- **Task to complete**: Would you please transcribe, exactly as written, the lines of the entries below starting at the one that holds "eexists _, ws'. split; [done|]. split_and!;" and ending at the one that holds "[lia|rewrite length_drop; lia|done|cbn", both included?
--- Task material Enclosed Below ---
(** A buffer of whole chunks: each is kept or dropped by its own draw. *)
Lemma forward_chunks_fate n fuel k (c : nat) rng buf ws :
  SFltb d_zero (loss_prob k) = true -> delay_max_ns k <= 0 -> (0 < c)%nat ->
  length buf = (n * c)%nat -> (length buf < fuel)%nat ->
  Forall (fun w => Z.of_nat c <= w) ws -> (n <= length ws)%nat ->
  exists acts ws', forward_chunks fuel k (Z.of_nat c) rng buf ws
      = (acts, (fate n (loss_prob k) rng).2, ws', FwdNext) /\
    delivered acts = kept_slices c (fate n (loss_prob k) rng).1 buf /\
    Forall (fun w => Z.of_nat c <= w) ws' /\ (length ws <= length ws' + n)%nat.
Proof.
  intros Hl Hd Hc. revert fuel rng buf ws. induction n as [|n IH]; intros fuel rng buf ws Hb Hf Hw Hn.
  - destruct buf; [|done]. destruct fuel; [cbn in Hf; lia|]. exists [], ws. split_and!; [done|done|done|lia].
  - destruct fuel as [|fuel]; [lia|]. cbn [forward_chunks]. destruct buf as [|b buf']; [cbn in Hb; lia|].
    set (buf := b :: buf') in *. cbv zeta. rewrite Hl. cbn [andb].
    assert (Ht : Z.to_nat (if Z.of_nat c <? Z.of_nat (length buf) then Z.of_nat c else Z.of_nat (length buf)) = c).
    { destruct (Z.ltb_spec (Z.of_nat c) (Z.of_nat (length buf))); nia. }
    rewrite Ht. cbn [fate]. destruct (rand_unit rng) as [u r1].
    assert (Hdrop : length (drop c buf) = (n * c)%nat) by (rewrite length_drop; lia).
    destruct (SFltb u (loss_prob k)) eqn:El.
    + destruct (IH fuel r1 (drop c buf) ws) as (acts & ws' & -> & Hk & Hw' & Hl'); [lia|rewrite length_drop; lia|done|lia|].
      destruct (fate n (loss_prob k) r1) as [l r2]. cbn [fst snd] in *.
      eexists _, ws'. split; [done|]. split_and!; [done|done|lia].
    + rewrite (proj2 (Z.ltb_ge 0 (delay_max_ns k))) by done.
      destruct ws as [|w ws]; [cbn in Hn; lia|]. apply Forall_cons in Hw as [Hwc Hw].
      rewrite (proj2 (Z.leb_gt w 0)) by lia. rewrite Nat.min_r by lia.
      destruct (IH fuel r1 (drop c buf) ws) as (acts & ws' & -> & Hk & Hw' & Hl');
        [lia|rewrite length_drop; lia|done|cbn in Hn; lia|].
      destruct (fate n (loss_prob k) r1) as [l r2]. cbn [fst snd] in *.
      eexists _, ws'. split; [done|]. cbn [app delivered kept_slices negb]. split_and!; [by rewrite Hk|done|cbn; lia].
Qed.

(** However the stream is cut into reads of whole chunks. *)
Lemma forward_fn_fate fd k (c : nat) rng ins ws n :
  SFltb d_zero (loss_prob k) = true -> delay_max_ns k <= 0 -> (0 < c)%nat -> max_chunk_bytes k = Z.of_nat c ->
  Forall (fun i => i.2 = k /\ exists m, length i.1 = (m * c)%nat) ins ->
  length (concat (map fst ins)) = (n * c)%nat ->
  Forall (fun w => Z.of_nat c <= w) ws -> (n <= length ws)%nat ->
  exists acts rng', forward_fn fd rng ins ws = (acts, rng', FwdNext) /\
    delivered acts = kept_slices c (fate n (loss_prob k) rng).1 (concat (map fst ins)).
Proof.
  intros Hl Hd Hc Hm. revert rng ws n. induction ins as [|[buf k'] ins IH]; intros rng ws n Hi Hn Hw Hlen.
  - cbn in Hn. assert (n = 0%nat) as -> by nia. by eexists _, _.
  - apply Forall_cons in Hi as [[Hk [m Hb]] Hi]. cbn [fst snd] in *. subst k'.
    cbn [map concat] in Hn. rewrite length_app in Hn. cbn [fst] in Hn.
    assert (Hmn : (m <= n)%nat) by nia.
    cbn [forward_fn]. assert (chunk_limit k (length buf) = Z.of_nat c) as ->.
    { unfold chunk_limit. rewrite Hm. destruct (Z.ltb_spec 0 (Z.of_nat c)); lia. }
    destruct (forward_chunks_fate m (S (length buf)) k c rng buf ws) as (acts & ws' & -> & Ha & Hw' & Hl');
      [done|done|done|done|lia|done|lia|].
    destruct (IH (fate m (loss_prob k) rng).2 ws' (n - m)%nat) as (more & rng' & -> & Hmore); [done|nia|done|lia|].
    eexists _, _. split; [done|]. rewrite delivered_app, Ha, Hmore. cbn [map concat fst].
    replace n with (m + (n - m))%nat at 2 by lia. rewrite fate_add.
    pose proof (length_fate m (loss_prob k) rng) as Hlf.
    destruct (fate m (loss_prob k) rng) as [l r]. cbn [fst snd] in *.
    destruct (fate (n - m) (loss_prob k) r) as [l' r']. cbn [fst snd].
    rewrite kept_slices_app; [done|congruence].
Qed.

Definition sum_Z (l : list Z) : Z := foldr Z.add 0 l.

Lemma pl_recv_all rs received t :
  Forall (fun r => 0 < r) rs ->
  pl_recv (map (pair 1) rs ++ [(0, t)]) received = Some (received + sum_Z rs).
Proof.
  intros H. revert received. induction H as [|r rs Hr _ IH]; intros received; cbn; [f_equal; lia|].
  rewrite (proj2 (Z.leb_gt r 0)) by done. rewrite IH. f_equal. unfold sum_Z. lia.
Qed.

Lemma pl_send_all n i k_write sent w :
  0 < w -> (forall j, k_write j = w) -> pl_send n i k_write sent = sent + Z.of_nat n * w.
Proof.
  intros Hw H. revert i sent. induction n as [|n IH]; intros i sent; cbn [pl_send]; [lia|].
  rewrite H, (proj2 (Z.ltb_lt 0 w)) by done. rewrite IH. lia.
Qed.

Definition pl_report (received : Z) : list pg_event_t :=
  [pg_phase (Some "sending 100 x 16-byte messages with 30% chunk loss"%string);
   pg_expect (Some "bytes_received"%string) 1600;
   pg_count (Some "bytes_sent"%string) 1600;
   pg_phase (Some "receiving (200ms idle timeout per read)"%string);
   pg_actual (Some "bytes_received"%string) received;
   pg_logf ("lost " +:+ fmt_d (1600 - received) +:+ " of " +:+ fmt_d 1600 +:+ " bytes (" +:+ percent (1600 - received) 1600 +:+ "%)");
   pg_logf "with TCP this NEVER happens — the kernel retransmits.";
   pg_logf "with UDP, this is exactly your day-to-day reality."].

(** The rng a fresh pair gives its A-to-B forwarder. *)
Definition rng_a_to_b (seed : Z) : pg_xosh_t := pg_xosh_seed (Z.lxor seed 0xA1A1A1A1A1A1A1A1).

Lemma chaos_net_pair_ok k seed sp10 sp11 sp20 sp21 :
  chaos_net_pair (Some k) seed (PairEnv (Some (sp10, sp11)) (Some (sp20, sp21)) true true true)
  = (0, Some (Pair sp10 sp21 (Some (PairInternal sp11 sp20 k (FwdArg sp11 sp20 (rng_a_to_b seed))
       (FwdArg sp20 sp11 (pg_xosh_seed (Z.lxor seed 0xB2B2B2B2B2B2B2B2)))))), []).
Proof. done. Qed.

(** ** Lemmas: partial_read *)

(** The sizes of the writes a forwarder makes. *)
Fixpoint sends (acts : list net_act) : list Z :=
  match acts with
  | [] => []
  | NSend bs :: acts => Z.of_nat (length bs) :: sends acts
  | _ :: acts => sends acts
  end.

Lemma sum_sends acts : sum_Z (sends acts) = Z.of_nat (length (delivered acts)).
Proof.
  induction acts as [|[] acts IH]; cbn; try done. rewrite length_app. unfold sum_Z in IH. lia.
Qed.

Lemma sends_ok l acts : Forall (piece_ok l) acts -> Forall (fun r => 0 < r <= l) (sends acts).
Proof. induction 1 as [|[] acts H _ IH]; cbn; [constructor|done|done| |done]. by constructor. Qed.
--- End of Enclosed Task material ---
- **Result**:
      eexists _, ws'. split; [done|]. split_and!; [done|done|lia].
    + rewrite (proj2 (Z.ltb_ge 0 (delay_max_ns k))) by done.
      destruct ws as [|w ws]; [cbn in Hn; lia|]. apply Forall_cons in Hw as [Hwc Hw].
      rewrite (proj2 (Z.leb_gt w 0)) by lia. rewrite Nat.min_r by lia.
      destruct (IH fuel r1 (drop c buf) ws) as (acts & ws' & -> & Hk & Hw' & Hl');
        [lia|rewrite length_drop; lia|done|cbn in Hn; lia|].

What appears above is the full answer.